A Fifa aplicou uma suspensão vitalícia a Karim, e ele terá que pagar uma multa. Não é feita nenhuma referência aos outros funcionários que também teriam assediado as jogadoras.

"Os outros acusados são membros da associação afegã de futebol. O governo iniciou uma investigação, e o secretário-geral foi proibido de viajar", afirmou o príncipe Ali bin al-Hussein, da Jordânia, o fundador da AFDP Global, em entrevista à DW.

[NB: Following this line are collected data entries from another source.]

(** One turn of the loop, on a row that exists. *)
Lemma filter_loop_cons (i : nat) (rest : list nat)
    (items : list (gmap string value)) :
  i < length data →
  filter_loop data columns (i :: rest) items =
    filter_loop data columns rest
      (if Spec.qualifies columns (Spec.row_at data i)
       then items ++ [Spec.item_of columns (Spec.row_at data i)]
       else items).
Proof.
  intros Hi. destruct (lookup_lt_is_Some_2 data i Hi) as [row Hrow].
  assert (Hat : Spec.row_at data i = row) by (unfold Spec.row_at; rewrite Hrow; reflexivity).
  cbn [filter_loop]. rewrite Hat. unfold list_getitem, Spec.qualifies.
  rewrite Hrow, bind_ok.
  destruct (is_blank_row row); [reflexivity|]. cbn [negb andb].
  rewrite (extract_row_data_ok columns row columns_ok), bind_ok.
  unfold Spec.row_data_of.
  destruct (numeric_fields (Spec.field row columns "sno")
    (Spec.field row columns "uid") (Spec.field row columns "bush")
    (Spec.field row columns "group") (Spec.field row columns "last_io_raised")
    (Spec.field row columns "category") (Spec.field row columns "stock_location")
    (Spec.field row columns "opn_bal") (Spec.field row columns "min_lvl"))
    as [Hopn Hmin].
  cbv zeta in Hopn, Hmin. rewrite Hopn, bind_ok, Hmin, bind_ok.
  destruct (safe_float_total (Spec.field row columns "opn_bal")) as [opn ->].
  destruct (safe_float_total (Spec.field row columns "min_lvl")) as [mnl ->].
  rewrite !bind_ok.
  destruct opn as [opn_bal|], mnl as [min_lvl|]; try reflexivity.
  destruct (Py.float_lt opn_bal min_lvl); [|reflexivity].
  rewrite make_item_fields, bind_ok. reflexivity.
Qed.
Lemma failed_header_write_skips_body_witness :
  clienterror (sample_env (fun _ => ERROR) empty_cache)
    ("GET /" ++ CRLF) "400" "Bad Request" "Tiny could not handle this request (ERROR)"
    (with_client_wr [-1] (connection [] []))
  = Some (tt, {| client_in := []; client_wr := []; origin_in := [];
                 trace := [ClientWrite
                             (error_headers "400" "Bad Request"
                                (strlen (error_body ("GET /" ++ CRLF) "400"
                                           "Bad Request"
                                           "Tiny could not handle this request (ERROR)")));
                           Stderr ("Error writing error response headers to client"
                                   ++ NL)] |}).
Proof.
  apply (failed_header_write_skips_body
           (sample_env (fun _ => ERROR) empty_cache)
           ("GET /" ++ CRLF) "400" "Bad Request"
           "Tiny could not handle this request (ERROR)"
           (with_client_wr [-1] (connection [] [])) (-1) []).
  - by_computation.
  - by_computation.
  - reflexivity.
  - by_computation.
Defined.

(** X10: when the headers were written and the write of the body fails,
    [clienterror] reports that on stderr; both writes were attempted, in
    this order, and nothing is retried. *)
Theorem failed_body_write_is_logged
        (E : env) (cause errnum shortmsg longmsg : string) (s : state)
        (r1 r2 : Z) (wr : list Z) :
  strlen (error_body cause errnum shortmsg longmsg) < MAXBUF E ->
  strlen (error_headers errnum shortmsg
            (strlen (error_body cause errnum shortmsg longmsg))) < MAXLINE E ->
  client_wr s = r1 :: r2 :: wr ->
  0 <= r1 ->
  r2 < 0 ->
  clienterror E cause errnum shortmsg longmsg s
  = Some (tt, {| client_in := client_in s; client_wr := wr;
                 origin_in := origin_in s;
                 trace := trace s
                          ++ [ClientWrite
                                (error_headers errnum shortmsg
                                   (strlen (error_body cause errnum shortmsg longmsg)));
                              ClientWrite (error_body cause errnum shortmsg longmsg);
                              Stderr ("Error writing error response body to client"
                                      ++ NL)] |}).
Proof.
  intros Hb Hh Hwr Hr1 Hr2. unfold clienterror.
  rewrite (snprintf_fits _ _ Hb).
  destruct (Z.geb_spec (strlen (error_body cause errnum shortmsg longmsg)) (MAXBUF E));
    [lia|].
  rewrite (snprintf_fits _ _ Hh).
  destruct (Z.geb_spec
              (strlen (error_headers errnum shortmsg
                         (strlen (error_body cause errnum shortmsg longmsg))))
              (MAXLINE E)); [lia|].
  io_step. rewrite rio_writen_client_eq, Hwr. cbn [hd tl].
  destruct (Z.ltb_spec r1 0); [lia|].
  io_step. rewrite rio_writen_client_eq. io_step. cbn [hd tl].
  destruct (Z.ltb_spec r2 0); [|lia].
  io_step. now rewrite <- !app_assoc.
Qed.

Lemma failed_body_write_is_logged_witness :
  clienterror (sample_env (fun _ => ERROR) empty_cache)
    ("GET /" ++ CRLF) "400" "Bad Request" "Tiny could not handle this request (ERROR)"
    (with_client_wr [71; -1] (connection [] []))
  = Some (tt, {| client_in := []; client_wr := []; origin_in := [];
                 trace := [ClientWrite
                             (error_headers "400" "Bad Request"
                                (strlen (error_body ("GET /" ++ CRLF) "400"
                                           "Bad Request"
                                           "Tiny could not handle this request (ERROR)")));
                           ClientWrite
                             (error_body ("GET /" ++ CRLF) "400" "Bad Request"
                                "Tiny could not handle this request (ERROR)");
                           Stderr ("Error writing error response body to client"
                                   ++ NL)] |}).
Proof.
  apply (failed_body_write_is_logged
           (sample_env (fun _ => ERROR) empty_cache)
           ("GET /" ++ CRLF) "400" "Bad Request"
           "Tiny could not handle this request (ERROR)"
           (with_client_wr [71; -1] (connection [] [])) 71 (-1) []).
  - by_computation.
  - by_computation.
  - reflexivity.
  - by_computation.
  - by_computation.
Defined.

Lemma zu_reads_back (n : Z) :
  0 <= n ->
  exists d, NilZero.uint_of_string (zu n) = Some d /\ Z.of_N (N.of_uint d) = n.
Proof.
  intros Hn. exists (N.to_uint (Z.to_N n)). split.
  - unfold zu. apply NilZero.usu.
    destruct (Z.to_N n) as [|q]; cbn [N.to_uint]; [discriminate|].
    apply DecimalPos.Unsigned.to_uint_nonnil.
  - rewrite DecimalN.Unsigned.of_to. now apply Z2N.id.
Qed.

(** X11: an error response that is sent announces its body exactly: the
    headers end in a Content-Length line whose decimal digits read back
    as the number of bytes of the body written after them. *)
Theorem error_response_content_length
        (E : env) (cause errnum shortmsg longmsg : string) (s : state) :
  strlen (error_body cause errnum shortmsg longmsg) < MAXBUF E ->
  strlen (error_headers errnum shortmsg
            (strlen (error_body cause errnum shortmsg longmsg))) < MAXLINE E ->
  Forall (fun r => 0 <= r) (client_wr s) ->
  exists digits d body s',
    clienterror E cause errnum shortmsg longmsg s = Some (tt, s')
    /\ trace s'
       = (trace s
          ++ [ClientWrite
                ("HTTP/1.0 " ++ errnum ++ " " ++ shortmsg ++ CRLF
                 ++ "Content-Type: text/html" ++ CRLF
                 ++ "Content-Length: " ++ digits ++ CRLF ++ CRLF);
              ClientWrite body])%list
    /\ NilZero.uint_of_string digits = Some d
    /\ Z.of_N (N.of_uint d) = strlen body.
Proof.
  intros Hb Hh Hw.
  destruct (zu_reads_back (strlen (error_body cause errnum shortmsg longmsg))
              (strlen_nonneg _)) as (d & Hd & Hval).
  exists (zu (strlen (error_body cause errnum shortmsg longmsg))), d,
    (error_body cause errnum shortmsg longmsg).
  eexists. split; [exact (clienterror_fits E cause errnum shortmsg longmsg s Hb Hh Hw)|].
  split; [reflexivity | split; assumption].
Qed.

Lemma error_response_content_length_witness :
  exists digits d body s',
    clienterror (sample_env (fun _ => ERROR) empty_cache)
      ("GET /" ++ CRLF) "400" "Bad Request" "Tiny could not handle this request (ERROR)"
      (connection [] [])
    = Some (tt, s')
    /\ trace s'
       = [ClientWrite
            ("HTTP/1.0 " ++ "400" ++ " " ++ "Bad Request" ++ CRLF
             ++ "Content-Type: text/html" ++ CRLF
             ++ "Content-Length: " ++ digits ++ CRLF ++ CRLF);
          ClientWrite body]
    /\ NilZero.uint_of_string digits = Some d
    /\ Z.of_N (N.of_uint d) = strlen body.
Proof.
  apply (error_response_content_length
           (sample_env (fun _ => ERROR) empty_cache)
           ("GET /" ++ CRLF) "400" "Bad Request"
           "Tiny could not handle this request (ERROR)" (connection [] [])).
  - by_computation.
  - by_computation.
  - constructor.
Defined.

(** ** [doit]: a client that sends nothing *)

(** X12: [doit] does not look at what its first [rio_readlineb] returns.
    When the client closes the connection, or the read fails, before any
    line arrived, the handler goes on with whatever the array [buf]
    held: it behaves exactly as if the client had sent those bytes as
    its request line. *)
Theorem missing_request_line_reads_old_buffer (E : env) (s : state) :
  no_request_line s ->
  thread E s
  = thread E {| client_in := RioData (stack_buf E) :: tl (client_in s);
                client_wr := client_wr s; origin_in := origin_in s;
                trace := trace s |}.
Proof.
  unfold no_request_line, thread, doit, bind, rio_readlineb.
  destruct s as [cin cwr oin tr]. cbn [client_in client_wr origin_in trace].
  destruct cin as [|[b| |] rest]; cbn [tl]; intros H;
    [reflexivity | contradiction | reflexivity | reflexivity].
Qed.

(** The client connects and closes at once; the error page quotes what
    was left in [buf]. *)
Lemma missing_request_line_reads_old_buffer_witness :
  thread (leftover_env "Cookie: session=1234") (connection [] [])
  = Some (tt, {| client_in := []; client_wr := []; origin_in := [];
                 trace := [ClientWrite
                             (error_headers "400" "Bad Request"
                                (strlen (error_body "Cookie: session=1234" "400"
                                           "Bad Request"
                                           "Tiny could not handle this request (ERROR)")));
                           ClientWrite
                             (error_body "Cookie: session=1234" "400" "Bad Request"
                                "Tiny could not handle this request (ERROR)");
                           CloseClient] |}).
Proof.
  rewrite (missing_request_line_reads_old_buffer
             (leftover_env "Cookie: session=1234") (connection [] []) I).
  vm_compute. reflexivity.
Defined.

(** ** [main]: start-up and the threads it creates *)

Ltac no_such_event H :=
  repeat (destruct H as [H|H]; [discriminate H|]); try contradiction.

Lemma accept_loop_keeps_cache (script : list accepted) :
  snd (accept_loop script) = Serving
  /\ ~ In FreeCache (fst (accept_loop script)).
Proof.
  induction script as [|a script [IH1 IH2]]; [split; [reflexivity | intros []]|].
  cbn [accept_loop]. unfold accept_iteration.
  destruct (accept_loop script) as [evs r]. cbn [fst snd] in *.
  destruct (connfd a <? 0); cbn [fst snd app]; split; try assumption;
    intros H; repeat (destruct H as [H|H]; [discriminate H|]); contradiction.
Qed.

(** X13: [main] leaves only at start-up, with status 1: when it was not
    given exactly one argument, before anything else is done, or when
    the listening socket cannot be opened, before any [accept].
    Otherwise it is in the accept loop for good: it never returns 0 and
    [free_cache] is never called. *)
Theorem main_exits_only_at_startup
        (argv : list string) (listenfd : Z) (script : list accepted) :
  (snd (main argv listenfd script) = Exit 1
   <-> List.length argv <> 2%nat \/ listenfd < 0)
  /\ (snd (main argv listenfd script) = Serving
      <-> List.length argv = 2%nat /\ 0 <= listenfd)
  /\ snd (main argv listenfd script) <> Exit 0
  /\ ~ In FreeCache (fst (main argv listenfd script))
  /\ (List.length argv <> 2%nat ->
      fst (main argv listenfd script)
      = [MainStderr ("usage: " ++ nth 0 argv EmptyString ++ " <port>" ++ NL)])
  /\ (In Accept (fst (main argv listenfd script)) ->
      List.length argv = 2%nat /\ 0 <= listenfd).
Proof.
  destruct (accept_loop_keeps_cache script) as [Hserv Hfree].
  assert (Hbad : List.length argv <> 2%nat ->
                 main argv listenfd script
                 = ([MainStderr ("usage: " ++ nth 0 argv EmptyString
                                 ++ " <port>" ++ NL)], Exit 1)).
  { destruct argv as [|a0 [|a1 [|a2 argv]]]; cbn [List.length]; intros H;
      try reflexivity. now destruct H. }
  destruct (Nat.eq_dec (List.length argv) 2) as [Hlen|Hlen].
  - destruct argv as [|a0 [|a1 [|a2 argv]]]; try discriminate Hlen.
    cbn [main List.length].
    destruct (Z.ltb_spec listenfd 0) as [Hneg|Hpos]; cbn [fst snd].
    + split; [split; [intros _; right; exact Hneg | reflexivity]|].
      split; [split; [discriminate | intros [_ H]; lia]|].
      split; [discriminate|].
      split; [intros H; no_such_event H|].
      split; [intros H; now destruct H|].
      intros H; no_such_event H.
    + destruct (accept_loop script) as [evs r]. cbn [fst snd] in *. subst r.
      split; [split; [discriminate | intros [H|H]; [now destruct H | lia]]|].
      split; [split; [intros _; split; [reflexivity | exact Hpos] | reflexivity]|].
      split; [discriminate|].
      split; [intros [H|[H|H]]; [discriminate H | discriminate H | now apply Hfree]|].
      split; [intros H; now destruct H|].
      intros _. split; [reflexivity | exact Hpos].
  - rewrite (Hbad Hlen). cbn [fst snd].
    split; [split; [intros _; left; exact Hlen | reflexivity]|].
    split; [split; [discriminate | intros [H _]; contradiction]|].
    split; [discriminate|].
    split; [intros H; no_such_event H|].
    split; [reflexivity|].
    intros H; no_such_event H.
Qed.

Lemma threads_of_app (a b : list main_event) :
  threads_of (a ++ b) = (threads_of a ++ threads_of b)%list.
Proof.
  induction a as [|e a IH]; [reflexivity|].
  destruct e; cbn [app threads_of]; rewrite IH; reflexivity.
Qed.

Lemma accept_loop_threads (script : list accepted) :
  threads_of (fst (accept_loop script))
  = filter (fun fd => 0 <=? fd) (map connfd script).
Proof.
  induction script as [|a script IH]; [reflexivity|].
  cbn [accept_loop map filter]. unfold accept_iteration.
  destruct (accept_loop script) as [evs r]. cbn [fst] in IH.
  destruct (Z.ltb_spec (connfd a) 0) as [Hneg|Hpos]; cbn [fst app threads_of].
  - destruct (Z.leb_spec 0 (connfd a)); [lia | exact IH].
  - destruct (Z.leb_spec 0 (connfd a)); [now rewrite IH | lia].
Qed.

(** X14: once listening, [main] creates one thread for every [accept]
    that succeeded and none for one that failed, in the order of the
    connections, each with the descriptor [accept] returned. *)
Theorem one_thread_per_accepted_connection
        (prog port_arg : string) (listenfd : Z) (script : list accepted) :
  0 <= listenfd ->
  threads_of (fst (main [prog; port_arg] listenfd script))
  = filter (fun fd => 0 <=? fd) (map connfd script).
Proof.
  intros Hl. unfold main.
  destruct (Z.ltb_spec listenfd 0) as [Hneg|_]; [lia|].
  pose proof (accept_loop_threads script) as H.
  destruct (accept_loop script) as [evs r]. exact H.
Qed.
(** * email_extractor: crawl frontier, e-mail gates and contact post-processing

    A shallow embedding of the parts of the crawler that the specification makes
    claims about:

    - [Py]: Python strings as sequences of Unicode code points, with the string
      methods the sources call;
    - [Re]: the fragment of Python's [re] module the sources use, as a
      backtracking matcher with Python's priorities (greedy quantifiers, ordered
      alternation, leftmost match), and its declarative reading;
    - [Float64]: the arithmetic of Python's floats, for the scores;
    - [TextProcessor]: [utils/text_processing.py];
    - [EmailExtractor]: [extractors/email_extractor.py];
    - [ContactMatcher]: [extractors/contact_matcher.py];
    - [DataValidator]: [utils/validators.py];
    - [WebsiteCrawler] and [CrawlerResults]: [crawler/website_crawler.py];
    - [ResultExporter]: [utils/exporters.py].

    The first part of the file embeds the sources, together with a small
    site to run the crawl on ([SampleSite]); the second part states and proves
    the properties. *)

From Stdlib Require Import NArith ZArith QArith Qcanon Ascii String List Sorted Lia Bool.
From stdpp Require Import gmap strings list sets.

"Ao mesmo tempo, porém, o secretário-geral foi eleito representante da Federação Asiática de Futebol junto à Fifa. É bizarro que ele tenha sido aprovado na verificação de integridade da Fifa", completou al-Hussein.

"A Fifa simplesmente varre o problema para debaixo do tapete", disse a treinadora da seleção afegã, Lindsey. Para ela, a suspensão vitalícia de um único homem apenas aconteceu para mostrar ao mundo que fizemos alguma coisa, mas a Fifa precisa finalmente se engajar para provocar uma mudança sistemática.

"Os agressores devem ser responsabilizados, e as vítimas devem ser protegidas. [O que aconteceu até agora] não é suficiente", concluiu Lindsey.

Ela acusa o presidente da Fifa, Gianni Infantino, de omissão. "Ele é uma vergonha e perdeu sua integridade. E, para ser honesta, ele não é o meu presidente. Ele não defende suas próprias diretrizes da Fifa em matéria de direitos humanos. Ele não deveria mais ser presidente, principalmente depois de como a Fifa lidou com esse escândalo."

Infantino estará no estádio em Lyon neste domingo (07/07), quando as vencedoras da Copa do Mundo de Futebol Feminino serão celebradas. Ele dirá que as jogadoras tiveram a coragem de brilhar e entregará a taça para as esportistas sob chuva de confetes. Provavelmente, ele não dirá uma única palavra sobre as jogadoras nacionais afegãs que foram abusadas.